Before fibromyalgia, I worked in a completely different profession.
Art was something I enjoyed occasionally, but it was not my career.
Fibromyalgia changed the course of my life completely.
And while there has absolutely been unimaginable grief within that process, there has also been some rebuilding.
Art gave me a way to rebuild
Art did not cure my fibromyalgia.
It did not remove the pain.
But it gave me, and still continues to give me, calm inside difficult days.
It gave me purpose.
Hope.
Identity.
A reminder that I still existed beyond my illness.
Over time, I stopped trying to rebuild the exact life I had before and started building a life that honoured both my limitations and the things I was still capeable of creating.
That shift changed something in me.
There are still difficult days.
Still painful days.
Still days where the fibro fog makes even simple tasks feel overwhelming.
But art gave me a way to reconnect with myself again in a way nothing else has.
Not the version of me that existed before fibromyalgia.
The version of me who is living with fibromyalgia.
If someone you love has fibromyalgia...
Listen to them.
Not to compare their life experiences to your own exhaustion or pain etc...
Not to minimise what they are experiencing.
Not to explain it away somehow.
Just Listen.
Because fibromyalgia presents differently in every person who lives with it.
And just because you may know one person living with fibromyalgia does not mean you understand every experience of it.
Sometimes the most powerful thing you can give someone with chronic illness is simply this:
Listen to them. Believe them.
A quiet ending
May is Fibromyalgia Awareness Month.
And while awareness matters, understanding matters too.
To those quietly living alongside fibromyalgia:
I see you.
And to those trying to better understand someone who lives with it:
thank you and keep trying.
That love and effort matters more than you may realise.
💬
If you live with fibromyalgia, what is one thing you wish more people understood about it?

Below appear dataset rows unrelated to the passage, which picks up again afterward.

Lemma nearest_prefix target limit t :
  0 <= limit -> exists rest,
    merge_sort (not_after target) (all_contacts t) = nearest target limit t ++ rest /\
    size_of (nearest target limit t) = Z.min limit (size t).
Proof.
  intros Hl. rewrite size_all_contacts. destruct (sorted_contacts target t) as [_ Hp].
  assert (size_of (merge_sort (not_after target) (all_contacts t)) = size_of (all_contacts t)) as Hs.
  { unfold size_of. by rewrite Hp. }
  unfold nearest. destruct (Z.eqb_spec limit 0) as [->|].
  { eexists. split; [done|]. size_lia. }
  destruct (Z.ltb_spec limit (size_of (merge_sort (not_after target) (all_contacts t)))).
  - eexists. split; [symmetry; apply take_drop|]. unfold size_of in *. rewrite length_take. lia.
  - exists []. rewrite app_nil_r. split; [done|]. lia.
Qed.

(** The routing table stays a routing table. From an empty table, under
    every sequence of contacts seen (of any address, their own node included)
    and prunings: each of the 256 buckets holds at most [bucket_size] contacts,
    all with valid endpoints and with the highest bit of their distance from
    the local node at the bucket's position; no identifier stands twice in the
    whole table and the local one never does; [size] and [contains] report the
    contacts of [all_contacts] and no others. *)
Theorem routing_table_invariant (local : NodeId) (bucket_size : Z) (t : RoutingTable) :
  valid_id local -> rtc step (make_table local bucket_size) t ->
  table_ok t /\ NoDup (id <$> all_contacts t) /\ contains local t = false /\
  size t = size_of (all_contacts t) /\ size t <= Z.max bucket_size 1 * (kBytes * 8) /\
  (forall i, contains i t = true <-> i ∈ (id <$> all_contacts t)).
Proof.
  intros Hl Hr. destruct (rtc_table_ok _ _ Hr) as (Ht & El & Ek); [by apply make_table_ok|].
  simpl in El, Ek. pose proof Ht as (_ & _ & Hn & Hb). split_and!.
  - done.
  - by apply table_ok_NoDup.
  - apply not_true_iff_false. rewrite contains_spec, list_elem_of_fmap. intros (c & E & Hc).
    apply elem_of_all_contacts in Hc as (i & b & Hi & Hc). destruct (Hb i b Hi) as (_ & _ & Hf).
    eapply Forall_forall in Hf as (Hv & _ & Hx); [|done]. rewrite El, <- E in Hx.
    pose proof (bucket_index_spec _ _ Hl Hl) as Hs. rewrite Hx, distance_self in Hs. lia.
  - apply size_all_contacts.
  - rewrite <- Hn, <- Ek. unfold size, size_of. clear Hn.
    assert (forall b, b ∈ buckets_ t -> Z.of_nat (length b) <= bucket_size_ t) as Hle.
    { intros b Hin. apply list_elem_of_lookup in Hin as [i Hi]. by destruct (Hb i b Hi). }
    clear Hb. induction (buckets_ t) as [|b bs IH]; cbn [foldr length]; [lia|].
    pose proof (Hle b ltac:(left)). specialize (IH ltac:(intros; apply Hle; by right)). lia.
  - intros i. apply contains_spec.
Qed.
(* ===== verification/ModelRegistry.v ===== *)
(** * ModelRegistry: the models the upstream offers, and the transport chosen

    src/native/proxy/openai/src/model_registry.cpp and
    src/native/proxy/openai/src/stream_transport.cpp. The HTTP transfer of the
    model list is curl's and a parameter here. *)

From S2P Require Import Prelude Codec Text JsonValue Headers Env.
Import Text.Ascii.

Record ModelInfo := mkModelInfo {
  id : bytes;
  supports_streaming : bool;
  supported_in_api : bool;
  prefer_websockets : bool;
}.

#[global] Instance ModelInfo_inhabited : Inhabited ModelInfo := populate (mkModelInfo [] true true false).

(** ** The registry *)

Record ModelRegistry := mkModelRegistry {
  models_ : list ModelInfo;
  model_index_ : gmap bytes nat;
}.

Definition kDefaultUpstreamBaseUrl : bytes := $"https://chatgpt.com/backend-api".

Definition normalize_slug (slug : bytes) : bytes := to_lower_ascii (trim_ascii slug).

Definition is_bootstrap_websocket_preferred (slug_normalized : bytes) : bool :=
  bool_decide (slug_normalized = $"gpt-5.4") || starts_with slug_normalized $"gpt-5.4-".

(** [emplace] of the index: a name that is there keeps its position. *)
Definition index_emplace (name : bytes) (index : nat) (idx : gmap bytes nat) : gmap bytes nat :=
  match idx !! name with Some _ => idx | None => <[name := index]> idx end.

Definition index_model (idx : gmap bytes nat) (index : nat) (model : ModelInfo) : gmap bytes nat :=
  let idx := index_emplace (id model) index idx in
  let normalized := normalize_slug (id model) in
  if negb (bool_decide (normalized = [])) then index_emplace normalized index idx else idx.
(* ===== verification/ErrorPolicy.v ===== *)
(** * ErrorPolicy: what the proxy makes of an upstream answer

    src/native/proxy/src/proxy_error_policy.cpp and
    src/native/proxy/openai/src/error_envelope.cpp: reading the error of an
    answer, deciding whether the account is exhausted, whether to try again,
    and the retry loop itself. *)

From S2P Require Import Prelude Text JsonValue Headers.
Import Text.Ascii Text.Find Text.Json.

(** proxy/include/upstream_transport.h *)
Record UpstreamExecutionResult := mkUpstreamExecutionResult {
  status : Z;
  body : bytes;
  events : list bytes;
  headers : HeaderMap;
  accepted : bool;
  close_code : Z;
  error_code : bytes;
}.

Definition set_error_code (u : UpstreamExecutionResult) (code : bytes) : UpstreamExecutionResult :=
  mkUpstreamExecutionResult (status u) (body u) (events u) (headers u) (accepted u) (close_code u) code.

Definition kStreamRetryBudget : Z := 2.
Definition kCompactRetryBudget : Z := 1.

Record UpstreamErrorDetails := mkUpstreamErrorDetails {
  code : bytes;
  message : bytes;
  type : bytes;
  param : bytes;
}.

Definition empty_details : UpstreamErrorDetails := mkUpstreamErrorDetails [] [] [] [].

Definition is_empty (s : bytes) : bool := bool_decide (s = []).

(** ** Reading the error of an answer *)

Definition map_code_alias (code : bytes) : bytes :=
  if bool_decide (code = $"upstream_transport_failed") || bool_decide (code = $"upstream_transport_init_failed")
  then $"upstream_unavailable"
  else if bool_decide (code = $"upstream_transport_timeout") then $"upstream_request_timeout"
  else code.
(* ===== verification/PayloadNormalizer.v ===== *)
(** * PayloadNormalizer: the shape of a request before it goes upstream

    src/native/proxy/openai/src/payload_normalizer.cpp,
    payload_normalizer_input.cpp, payload_normalizer_policy.cpp and
    include/openai/internal/payload_normalizer_detail.h: the fields of a
    request are checked, defaulted, renamed and stripped; a request that
    cannot be brought into shape ends in an exception. *)

From S2P Require Import Prelude Text JsonValue Except Utf8.
Import Text.Ascii.

(** ** include/openai/internal/payload_normalizer_detail.h *)

Definition kUnsupportedUpstreamFields : list bytes :=
  [$"max_output_tokens"; $"prompt_cache_retention"; $"safety_identifier"; $"temperature"].

Definition kInterleavedReasoningKeys : list bytes :=
  [$"reasoning_content"; $"reasoning_details"; $"tool_calls"; $"function_call"].

Definition kInterleavedReasoningPartTypes : list bytes :=
  [$"reasoning"; $"reasoning_content"; $"reasoning_details"].

Definition kAssistantTextPartTypes : list bytes := [$"text"; $"input_text"; $"output_text"].

Definition contains_string (values : list bytes) (candidate : bytes) : bool :=
  existsb (fun value => bool_decide (value = candidate)) values.

(** The popped field, and the object without it. *)
Definition pop_field (object : JsonObject) (key : bytes) : option Json * JsonObject :=
  (object !! key, delete key object).

Definition pop_string_field (object : JsonObject) (key : bytes) : option bytes * JsonObject :=
  let '(value, object) := pop_field object key in
  (match value with Some (JString s) => Some s | _ => None end, object).
Lemma get_run id now ops m acc :
  id <> [] -> purges_before now ops -> get id now m = get_spec (ttl_ms_ m) acc now ->
  get id now (run_ops m ops) = get_spec (ttl_ms_ m) (last_created id ops acc) now.
Proof.
  intros Hid. unfold run_ops. revert m acc. induction ops as [|o ops IH]; intros m acc Hp Hg; [done|].
  apply Forall_cons in Hp as [Ho Hp]. cbn [foldl].
  assert (ttl_ms_ (step m o) = ttl_ms_ m) as Ht.
  { destruct o; simpl; [done| |done]. unfold erase. by case_bool_decide. }
  rewrite <- Ht. destruct o as [id' p t at_ms|id'|at_ms]; cbn [last_created].
  - apply IH; [done|]. rewrite Ht. unfold get. rewrite bool_decide_false by done. cbn [step create snd sessions_].
    rewrite lookup_insert. case_decide as E; [|unfold get in Hg; by rewrite bool_decide_false in Hg]. simpl.
    destruct (Z.leb_spec (at_ms + ttl_ms_ m) now), (Z.ltb_spec now (at_ms + ttl_ms_ m)); done || lia.
  - apply IH; [done|]. rewrite Ht. cbn [step]. unfold erase. case_bool_decide as E.
    { subst. by rewrite decide_False. }
    case_decide as E'; [|unfold get in *; rewrite bool_decide_false in * by done; cbn [sessions_]; by rewrite lookup_delete_ne].
    subst. unfold get. rewrite bool_decide_false by done. cbn [sessions_]. by rewrite lookup_delete_eq.
  - apply IH; [done|]. rewrite Ht, <- Hg. unfold get. rewrite bool_decide_false by done.
    cbn [step purge_expired snd sessions_]. rewrite map_lookup_filter.
    destruct (sessions_ m !! id) as [s|]; simpl; [|done]. case_guard; simpl; [done|].
    destruct (Z.leb_spec (expires_at_ms s) now); [done|lia].
Qed.

(** A dashboard session is accepted exactly when it was created under its
    identifier, not erased since, and less than the time to live has passed:
    then the answer is what was verified at its creation. Purging never shows,
    as long as no purge ran with a later clock. *)
Theorem dashboard_session_valid ttl ops id now :
  id <> [] -> purges_before now ops ->
  get id now (run_ops (make_manager ttl) ops) = get_spec (Z.max 1 ttl) (last_created id ops None) now.
Proof.
  intros Hid Hp. apply (get_run id now ops (make_manager ttl) None); [done|done|].
  unfold get. rewrite bool_decide_false by done. done.
Qed.

Lemma dashboard_session_valid_witness :
  get $"s" 15 (run_ops (make_manager 10) [Create $"s" true false 6; Purge 12]) =
  Some (mkDashboardSessionState 16 true false).
Proof.
  etransitivity; [apply (dashboard_session_valid 10 [Create $"s" true false 6; Purge 12] $"s" 15)|].
  - discriminate.
  - repeat constructor. lia.
  - vm_compute. reflexivity.
Defined.

(** Every session ends: some time after its creation nothing is accepted
    under its identifier, however often it is looked up, and the next purge
    forgets it. *)
Theorem dashboard_session_ends ttl ops id :
  exists t, forall now, t <= now ->
    get id now (run_ops (make_manager ttl) ops) = None /\
    sessions_ (purge_expired now (run_ops (make_manager ttl) ops)).2 !! id = None.
Proof.
  set (m := run_ops _ _). exists (from_option expires_at_ms 0 (sessions_ m !! id)). intros now Hn.
  unfold get. cbn [purge_expired snd sessions_]. rewrite map_lookup_filter.
  destruct (sessions_ m !! id) as [s|]; simpl in *; [|by destruct (bool_decide (id = []))].
  destruct (Z.leb_spec (expires_at_ms s) now); [|lia].
  split; [by destruct (bool_decide (id = []))|]. case_guard; [done|done].
Qed.

End Dashboard.
(* ===== verification/Fernet.v ===== *)
(** * Fernet: the envelopes of the stored tokens

    src/native/auth/crypto/src/fernet.cpp.  The primitives belong to
    libsodium and OpenSSL: they are the operations of the classes [Sodium] and
    [Evp], and what the properties need of them, as their manuals state it,
    are the laws of [SodiumLaws].  The random nonces are arguments. *)

From S2P Require Import Prelude Codec Text Except.
Import Text.Ascii.

(** [sodium_init() >= 0], [sodium_bin2base64] without padding and without its
    terminator, [sodium_base642bin] with the padded variant or without, and
    the secret boxes. *)
Class Sodium := {
  sodium_ready : bool;
  sodium_bin2base64 : bytes -> bytes;
  sodium_base642bin : bool -> bytes -> option bytes;
  crypto_secretbox_easy : bytes -> bytes -> bytes -> option bytes;
  crypto_secretbox_open_easy : bytes -> bytes -> bytes -> option bytes;
}.

Definition crypto_secretbox_NONCEBYTES : nat := 24.
Definition crypto_secretbox_MACBYTES : nat := 16.
Definition crypto_secretbox_KEYBYTES : nat := 32.

Class SodiumLaws (S : Sodium) := {
  sodium_starts : sodium_ready = true;
  base64_empty : sodium_bin2base64 [] = [];
  base64_decodes : forall data, sodium_base642bin false (sodium_bin2base64 data) = Some data;
  secretbox_length : forall m n k c, crypto_secretbox_easy m n k = Some c ->
    length c = (length m + crypto_secretbox_MACBYTES)%nat;
  secretbox_opens : forall m n k c, length n = crypto_secretbox_NONCEBYTES ->
    crypto_secretbox_easy m n k = Some c -> crypto_secretbox_open_easy c n k = Some m;
}.

(** OpenSSL: [HMAC] with SHA-256 ([None] is the null pointer), and AES-128-CBC
    decryption: the context, its key set-up, and the update with its final
    block. *)
Class Evp := {
  hmac_sha256 : bytes -> bytes -> option bytes;
  evp_cipher_ctx_new : bool;
  evp_decrypt_init : bytes -> bytes -> bool;
  evp_decrypt : bytes -> bytes -> bytes -> option bytes;
}.

Abbreviation SecretKey := bytes.

Definition kPythonFernetMinBytes : nat := 1 + 8 + 16 + 32.

Section sodium.
Context {sodium : Sodium}.

Definition generate_secret_key (random : bytes) : option SecretKey :=
  if negb sodium_ready then None else Some random.

Definition key_to_hex (key : SecretKey) : bytes := Text.Hex.hex_encode key.

Definition key_from_hex (hex : bytes) : option SecretKey :=
  if negb sodium_ready || bool_decide (hex = []) then None
  else Text.Hex.hex_decode_into (Z.of_nat crypto_secretbox_KEYBYTES) hex.

(** [nonce]: what [randombytes_buf] drew. *)
Definition encrypt_token (nonce plaintext : bytes) (key : SecretKey) : option bytes :=
  if negb sodium_ready then None
  else
    ciphertext ← crypto_secretbox_easy plaintext nonce key;
    Some (sodium_bin2base64 (nonce ++ ciphertext)).

Definition decrypt_token (token : bytes) (key : SecretKey) : option bytes :=
  if negb sodium_ready || bool_decide (token = []) then None
  else
    payload ← sodium_base642bin false token;
    if bool_decide (length payload < crypto_secretbox_NONCEBYTES + crypto_secretbox_MACBYTES)%nat then None
    else
      crypto_secretbox_open_easy (drop crypto_secretbox_NONCEBYTES payload)
        (take crypto_secretbox_NONCEBYTES payload) key.

Definition decode_base64_urlsafe (encoded : bytes) : except bytes :=
  if negb sodium_ready then Throw $"libsodium initialization failed"
  else
    let trimmed := trim_ascii encoded in
    if bool_decide (trimmed = []) then Throw $"base64 payload is empty"
    else match sodium_base642bin true trimmed with
         | Some decoded => Ret decoded
         | None =>
             match sodium_base642bin false trimmed with
             | Some decoded => Ret decoded
             | None => Throw $"base64 payload is invalid"
             end
         end.

End sodium.

(** [std::isalnum] in the "C" locale, and the three other characters. *)
Definition is_python_fernet_char (ch : Byte.byte) : bool :=
  let c := val ch in
  (48 <=? c) && (c <=? 57) || (65 <=? c) && (c <=? 90) || (97 <=? c) && (c <=? 122) ||
  bool_decide (ch = Byte.x2d) || bool_decide (ch = Byte.x5f) || bool_decide (ch = Byte.x3d).

Definition looks_like_python_fernet_token (token : bytes) : bool :=
  let trimmed := trim_ascii token in
  if bool_decide (length trimmed < kPythonFernetMinBytes)%nat then false
  else if negb (starts_with trimmed $"gAAAA") then false
  else forallb is_python_fernet_char trimmed.

Section python.
Context {sodium : Sodium} {evp : Evp}.

(** [from, from + n) of a token. *)
Definition slice (from n : nat) (token_bytes : bytes) : bytes := take n (drop from token_bytes).

Definition decrypt_python_fernet_token (token urlsafe_base64_key : bytes) : except bytes :=
  if negb (looks_like_python_fernet_token token) then Throw $"token is not Python Fernet ciphertext"
  else match decode_base64_urlsafe urlsafe_base64_key with
  | Throw decode_error => Throw decode_error
  | Ret key_bytes =>
      if bool_decide (length key_bytes <> 32%nat) then Throw $"Fernet key must decode to 32 bytes"
      else match decode_base64_urlsafe token with
      | Throw decode_error => Throw decode_error
      | Ret token_bytes =>
          if bool_decide (length token_bytes <= kPythonFernetMinBytes)%nat
          then Throw $"Fernet token payload is too short"
          else if negb (bool_decide (head token_bytes = Some Byte.x80))
          then Throw $"Fernet token version is unsupported"
          else
            let hmac_offset := (length token_bytes - 32)%nat in
            if bool_decide (hmac_offset <= 1 + 8 + 16)%nat then Throw $"Fernet token ciphertext is empty"
            else
              let signed_payload := take hmac_offset token_bytes in
              let supplied_hmac := drop hmac_offset token_bytes in
              let signing_key := slice 0 16 key_bytes in
              let encryption_key := slice 16 16 key_bytes in
              if negb (bool_decide (hmac_sha256 signing_key signed_payload = Some supplied_hmac))
              then Throw $"Fernet token authentication failed"
              else
                let iv := slice 9 16 signed_payload in
                let cipher := drop 25 signed_payload in
                if bool_decide (length cipher = 0)%nat || negb (length cipher mod 16 =? 0)%nat
                then Throw $"Fernet token ciphertext length is invalid"
                else if negb evp_cipher_ctx_new then Throw $"failed to initialize Fernet decrypt context"
                else if negb (evp_decrypt_init encryption_key iv) then Throw $"failed to initialize Fernet AES decrypt"
                else match evp_decrypt encryption_key iv cipher with
                     | Some plaintext => Ret plaintext
                     | None => Throw $"failed to decrypt Fernet token payload"
                     end
      end
  end.

(** A token is decrypted only when its signature verifies under the first half
    of the key, and then with the second half. *)
Lemma python_token_authentic token key plaintext :
  decrypt_python_fernet_token token key = Ret plaintext ->
  exists key_bytes signed hmac,
    decode_base64_urlsafe key = Ret key_bytes /\ length key_bytes = 32%nat /\
    decode_base64_urlsafe token = Ret (signed ++ hmac) /\ length hmac = 32%nat /\
    head signed = Some Byte.x80 /\
    hmac_sha256 (take 16 key_bytes) signed = Some hmac /\
    evp_decrypt (drop 16 key_bytes) (slice 9 16 signed) (drop 25 signed) = Some plaintext.
Proof.
  unfold decrypt_python_fernet_token. intros E.
  destruct (negb (looks_like_python_fernet_token token)); [done|].
  destruct (decode_base64_urlsafe key) as [kb|]; [|done]. destruct (bool_decide (length kb <> 32%nat)) eqn:Hk; [done|].
  apply bool_decide_eq_false, dec_stable in Hk. destruct (decode_base64_urlsafe token) as [tb|]; [|done].
  case_bool_decide as Hl; [done|]. destruct (bool_decide (head tb = Some Byte.x80)) eqn:Ev; [|done].
  cbv zeta in E. cbn [negb] in E. case_bool_decide as Ho; [done|].
  destruct (bool_decide (hmac_sha256 _ _ = _)) eqn:Em; [|done].
  apply bool_decide_eq_true in Em, Ev. cbn [negb] in E.
  destruct (_ || _); [done|]. destruct (negb evp_cipher_ctx_new); [done|].
  destruct (negb (evp_decrypt_init _ _)); [done|].
  destruct (evp_decrypt _ _ _) as [p|] eqn:Ed; [|done]. injection E as <-.
  unfold slice at 1 in Em. rewrite drop_0 in Em. unfold slice at 1 in Ed.
  rewrite (firstn_all2 (drop 16 kb)) in Ed by (rewrite length_drop; lia).
  exists kb, (take (length tb - 32) tb), (drop (length tb - 32) tb).
  split_and!; try done.
  - by rewrite take_drop.
  - rewrite length_drop. unfold kPythonFernetMinBytes in Hl. lia.
  - destruct tb; [done|]. unfold kPythonFernetMinBytes in Hl. cbn [length] in *.
    destruct (S (length tb) - 32)%nat eqn:E0; [lia|done].
Qed.

End python.

Lemma decrypt_encrypt {sodium : Sodium} `{!SodiumLaws sodium} nonce plaintext key token :
  length nonce = crypto_secretbox_NONCEBYTES ->
  encrypt_token nonce plaintext key = Some token ->
  token <> [] /\ decrypt_token token key = Some plaintext.
Proof.
  intros Hn. unfold encrypt_token, decrypt_token. rewrite sodium_starts. cbn [negb orb].
  intros E. apply bind_Some in E as (c & Ec & [= <-]).
  assert (sodium_bin2base64 (nonce ++ c) <> []) as Hne.
  { intros E. pose proof (base64_decodes (nonce ++ c)) as D. rewrite E, <- base64_empty, base64_decodes in D.
    injection D as D. symmetry in D. apply app_nil in D as [-> _]. done. }
  split; [done|]. rewrite bool_decide_false by done. rewrite base64_decodes. cbn [mbind option_bind].
  rewrite length_app, Hn, (secretbox_length _ _ _ _ Ec). rewrite bool_decide_false by lia.
  rewrite take_app_length', drop_app_length' by done. by eapply secretbox_opens.
Qed.

Lemma key_hex_roundtrip {sodium : Sodium} `{!SodiumLaws sodium} key :
  length key = crypto_secretbox_KEYBYTES -> key_from_hex (key_to_hex key) = Some key.
Proof.
  intros Hk. unfold key_from_hex, key_to_hex. rewrite sodium_starts. cbn [negb orb].
  rewrite bool_decide_false.
  - apply Text.Hex.hex_decode_into_encode. unfold size_of. by rewrite Hk.
  - destruct key as [|b key]; [done|]. done.
Qed.
Lemma rotate_row_spec runs cur next nonce now r res r' res' :
  (forall i k, length (nonce i k) = crypto_secretbox_NONCEBYTES) ->
  rotate_row runs cur next nonce now r res = Some (r', res') -> row_rotated cur next r r'.
Proof.
  intros Hn E. unfold rotate_row in E.
  apply bind_Some in E as ([a m0] & Ea & E). apply bind_Some in E as ([b m1] & Eb & E).
  apply bind_Some in E as ([c m2] & Ec & E).
  apply rotate_token_spec in Ea as [Ha Na]; [|done]. apply rotate_token_spec in Eb as [Hb Nb]; [|done].
  apply rotate_token_spec in Ec as [Hc Nc]; [|done].
  destruct (Z.eqb_spec (count [m0; m1; m2]) 0) as [E0|_]; [|destruct (runs (Update (id r))); [|done]].
  - injection E as <- <-. apply count_zero in E0. rewrite !Forall_cons in E0. destruct E0 as (-> & -> & -> & _).
    rewrite Na in Ha by done. rewrite Nb in Hb by done. rewrite Nc in Hc by done.
    split; [by destruct r|by repeat constructor].
  - injection E as <- <-. split; [done|by repeat constructor].
Qed.

(** Rotating the passphrase is all or nothing and loses no token: when it
    reports success every account still has every token it had, encrypted and
    readable under the new passphrase exactly as it was under the old, and
    nothing else of the row changed but its time; when it fails, for a token
    that does not decrypt or a statement that does not run, the table is as
    it was. *)
Theorem passphrase_rotation runs cur next nonce now t :
  (forall i k, length (nonce i k) = crypto_secretbox_NONCEBYTES) ->
  let '(result, t') := rotate_account_token_storage_passphrase runs cur next nonce now t in
  (result = None -> t' = t) /\
  (is_Some result -> next_id t' = next_id t /\ Forall2 (row_rotated cur next) (rows t) (rows t')).
Proof.
  intros Hn. unfold rotate_account_token_storage_passphrase.
  destruct (_ || _); [split; [done|by intros [? ?]]|].
  destruct (map_rows _ _ _) as [[rs res]|] eqn:E; [|split; [done|by intros [? ?]]].
  destruct (negb (runs Commit)); [split; [done|by intros [? ?]]|].
  split; [done|]. intros _. split; [done|]. cbn [rows].
  eapply map_rows_Forall2; [|exact E]. intros r res0 r' res'. by apply rotate_row_spec.
Qed.
(* ===== verification/StickyAffinity.v ===== *)
(** * StickyAffinity: which account serves a request

    src/native/proxy/session/src/sticky_affinity.cpp: the affinity key of a
    request, the sticky sessions, and the choice of an upstream account:
    preferred, pinned, balanced or latest, under the lock pool.  The queries
    are those of [RoutingStore].  The configuration, the clock's readings and
    the environment are arguments; [std::pow] and [std::strtod] are
    parameters; log lines are left out, runtime signals are recorded. *)

From S2P Require Import Prelude Text Except JsonValue Headers Double Env Fernet TokenStore Balancer SessionRepo Pricing.
From S2P Require Import Accounts RoutingStore.
Import Text.Ascii.

Definition kDefaultStickyTtlMs : Z := 30 * 60 * 1000.
Definition kDefaultCleanupIntervalMs : Z := 60 * 1000.
Definition kAccountHeader : bytes := $"chatgpt-account-id".
Definition kStickyKindStickyThread : bytes := $"sticky_thread".
Definition kStickyKindCodexSession : bytes := $"codex_session".
Definition kStickyKindPromptCache : bytes := $"prompt_cache".

Definition kStickyKeyFields : list bytes :=
  [$"prompt_cache_key"; $"promptCacheKey"; $"session_id"; $"sessionId"; $"thread_id"; $"threadId"].

Definition kStickyKeyHeaderFields : list bytes :=
  [$"x-codex-session-id"; $"x-codex-turn-state"; $"session_id"; $"session-id"; $"x-session-id"; $"thread_id";
   $"x-thread-id"].

Definition kModelFields : list bytes := [$"model"; $"model_slug"; $"modelSlug"].

(** ** The request's affinity *)

Record RequestAffinityFields := mkFields { field_sticky_key : bytes; field_sticky_kind : bytes; field_model : bytes }.

Record StickyKeyExtraction := mkExtraction { extraction_key : bytes; extraction_kind : bytes }.

Definition no_extraction : StickyKeyExtraction := mkExtraction [] kStickyKindStickyThread.

Definition read_string_field (object : JsonObject) (key : bytes) : bytes := default [] (string_at object key).

Definition normalize_sticky_kind (kind : bytes) : bytes :=
  let normalized := to_lower_ascii (trim_ascii kind) in
  if bool_decide (normalized = kStickyKindPromptCache) || bool_decide (normalized = kStickyKindCodexSession) ||
     bool_decide (normalized = kStickyKindStickyThread) then normalized
  else kStickyKindStickyThread.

The one thing I wish people understood about fibro is just how exhausting and difficult it is living with a whole bunch of symptoms all at the same time. This puts a huge strain on your body and mind. Having the crushing fatigue, numerous pains and brain fog all at once and still trying to do the essentials in life, is a battle in itself. Just a quick phone call to make a medical appointment becomes a big task. The accumulation of multiple symptoms all at once really makes living with Fibro a daily battle. On the plus side, it has meant your beautiful art is being put out into the world.